Comment 2 Frank Sorenson 2020-04-15 18:35:34 UTC
Created attachment 1679154 [details]
dmesg from 3.10.0-1062.1.1.el7.x86_64 kernel with slub_debug=FZPU

Comment 19 Benjamin Coddington 2020-04-27 18:30:12 UTC
Hi Jay, I was responding to the patches on rhkernel-list but I have a little more to discuss so I am bringing the discussion here.

It seems infeasible to convert to iov_iter, so let's abandon that.

One issue with using krealloc() though is that you'll be incurring an unnecessary memcpy() penalty.  It's nice to reuse the pages, but there's no need to copy over the pointer values from the last pass, right?

It seems we ought to be able correctly calculate the the maximum pages needed before we enter the loop.. perhaps it makes sense to just assume that we're going to potentially cross a page boundary on the next pass through the loop, so let's just allocate the extra page ptr in the first place.  We're not allocating a page, we're just allocating a pointer.

What do you think?

Comment 21 Benjamin Coddington 2020-04-28 11:17:54 UTC
Well, the other difference is that in the RHEL 7 loop, there are a number of checks that can cause the loop to abort.  If you abort the loop after allocating, you have to handle code paths to free those pointers each time.  However, we can simply handle this case by always allocating an extra pointer:

diff --git a/fs/nfs/direct.c b/fs/nfs/direct.c
index f639618b7a2d..d3cc27cd28df 100644
--- a/fs/nfs/direct.c
+++ b/fs/nfs/direct.c
@@ -873,7 +873,7 @@ static ssize_t nfs_direct_write_schedule_segment(struct nfs_pageio_descriptor *d
                result = -ENOMEM;
                npages = nfs_page_array_len(pgbase, bytes);
                if (!pagevec)
-                       pagevec = kmalloc(npages * sizeof(struct page *), GFP_KERNEL);
+                       pagevec = kmalloc((npages + 1) * sizeof(struct page *), GFP_KERNEL);
                if (!pagevec)
                        break;
 


What do you think?

Comment 33 Steve Whitehouse 2020-04-30 11:19:56 UTC
Ben, what is the current status here? Do we need to defer? Please update the bug flags.
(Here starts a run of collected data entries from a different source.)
(* ===== verification/Dfs.v ===== *)
(** The file system ([fs/dfs.c]): an inode table and directories on disk, files
    in one run of blocks, read and written through the page cache. *)
From S2P Require Import Prelude Interfaces CString PageCache.

(** * State *)

Definition DFS_TYPE_DIR : Z := 2.
Definition DFS_MAGIC : Z := 0x00534644.

(** The structures on disk are read where they lie in memory: the fields of an
    [inode_t], of 128 bytes, and of a [dir_entry_t], of 64. *)
Definition sizeof_inode : Z := 128.
Definition sizeof_dir_entry : Z := 64.
Definition inode_num (m : memory) (p : Z) : Z := load32 m p.
Definition inode_size (m : memory) (p : Z) : Z := load64 m (p + 4).
Definition inode_type (m : memory) (p : Z) : Z := load16 m (p + 12).
Definition start_block (m : memory) (p : Z) : Z := load64 m (p + 28).
Definition entry_inode (m : memory) (p : Z) : Z := load32 m p.
Definition entry_name (p : Z) : Z := p + 8.

(** [struct FILE], but for its first field, the path, whose bytes are in memory
    at the address of the object. *)
Record file : Type := File { file_type : Z; file_flags : Z; position : Z; file_ops : Z; private_data : Z }.
Definition set_position (x : Z) (f : file) : file := File (file_type f) (file_flags f) x (file_ops f) (private_data f).

(** The page cache, the memory of the kernel, the open files, and [dfs_ctx]. *)
Record dfs (St : Type) : Type := Dfs {
  d_pc : pcache St;
  d_mem : memory;
  files : gmap Z file;
  sb : Z;
  inode_bitmap : Z;
  block_bitmap : Z;
  inode_table : Z;
}.
Arguments Dfs {St} d_pc d_mem files sb inode_bitmap block_bitmap inode_table.
Arguments d_pc {St} _.
Arguments d_mem {St} _.
Arguments files {St} _.
Arguments sb {St} _.
Arguments inode_bitmap {St} _.
Arguments block_bitmap {St} _.
Arguments inode_table {St} _.

(** * Operations *)

Section operations.
Context {St : Type} `{FsServices St}.
Implicit Types s : dfs St.

Definition set_d_pc (x : pcache St) s : dfs St := Dfs x (d_mem s) (files s) (sb s) (inode_bitmap s) (block_bitmap s) (inode_table s).
Definition set_d_mem (x : memory) s : dfs St := Dfs (d_pc s) x (files s) (sb s) (inode_bitmap s) (block_bitmap s) (inode_table s).
Definition set_files (x : gmap Z file) s : dfs St := Dfs (d_pc s) (d_mem s) x (sb s) (inode_bitmap s) (block_bitmap s) (inode_table s).
Definition set_ctx (a b c d : Z) s : dfs St := Dfs (d_pc s) (d_mem s) (files s) a b c d.
Definition l_d_pc : lens (dfs St) (pcache St) := Lens d_pc set_d_pc.
Definition l_d_env : lens (dfs St) St := lens_compose l_d_pc l_pc_env.

Definition ldb (a : Z) : M (dfs St) Z := gets (fun s => d_mem s @@ a).

(** A copy; one of 2^47 bytes or more runs out of the address space. *)
Definition copy (d s n : Z) : M (dfs St) unit :=
  if n <? 2 ^ 47 then modify (fun t => set_d_mem (memcpy (Z.to_nat n) d s (d_mem t)) t) else fail Fault.

(** What the controller puts into memory. *)
Fixpoint dma (n : nat) (a : Z) (f : Z -> Z) (i : Z) (m : memory) : memory :=
  match n with O => m | S n' => dma n' a f (i + 1) (<[a + i := f i]> m) end.
Definition disk_read (sector count page : Z) : M (dfs St) Z :=
  r ← zoom l_d_env (fs_read sector count);
  modify (fun s => set_d_mem (dma (Z.to_nat (count * PAGE_SIZE_4KB)) (u64 (page + DIRECT_OFFSET)) r.2 0 (d_mem s)) s);;
  mret r.1.
Definition disk_write (sector page : Z) : M (dfs St) Z :=
  m ← gets d_mem; zoom l_d_env (fs_write sector (fun i => m @@ (u64 (page + DIRECT_OFFSET) + i))).

(** The result is a pointer to the root's inode; the magic number is only
    reported. *)
Definition dfs_mount_root : M (dfs St) Z :=
  page ← zoom l_d_env fs_alloc_page;
  status ← disk_read 8 1 page;
  if negb (status =? 0) then mret 0
  else
    p ← zoom l_d_env (fs_alloc_pages 34);
    if negb (truthy p) then zoom l_d_env (fs_free_page page);; mret 0
    else
      status ← disk_read 16 34 p;
      if negb (status =? 0) then
        zoom l_d_env (fs_free_page page);;
        for_loop 34 0 (fun i => zoom l_d_env (fs_free_page (u64 (p + i * PAGE_SIZE_4KB))));;
        mret 0
      else
        modify (set_ctx (u64 (page + DIRECT_OFFSET)) (u64 (p + DIRECT_OFFSET))
          (u64 (p + PAGE_SIZE_4KB + DIRECT_OFFSET)) (u64 (p + 2 * PAGE_SIZE_4KB + DIRECT_OFFSET)));;
        t ← gets inode_table;
        mret (t + sizeof_inode).

(** ** Paths *)

(** [while (path[len] != '/' && path[len] != '\0') len++] *)
Fixpoint scan_component (fuel : nat) (path len : Z) : M (dfs St) Z :=
  c ← ldb (path + len);
  if negb (c =? 47) && negb (c =? 0) then
    match fuel with O => fail Hang | S fuel' => scan_component fuel' path (len + 1) end
  else mret len.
Comment 35 Jan Stancek 2020-05-08 12:12:49 UTC
Patch(es) committed on kernel-3.10.0-1140.el7

Comment 47 Zhi Li 2020-05-15 08:48:40 UTC
Moving to VERIFIED according to comment#44 and comment#46.

Comment 48 Petr Matousek 2020-05-28 10:29:25 UTC
*** Bug 1839679 has been marked as a duplicate of this bug. ***

Comment 53 errata-xmlrpc 2020-09-29 21:12:31 UTC
Since the problem described in this bug report should be
resolved in a recent advisory, it has been closed with a
resolution of ERRATA.

For information on the advisory (Important: kernel security, bug fix, and enhancement update), and where to find the updated
files, follow the link below.

If the solution does not work for you, open a new bug report.

https://access.redhat.com/errata/RHSA-2020:4060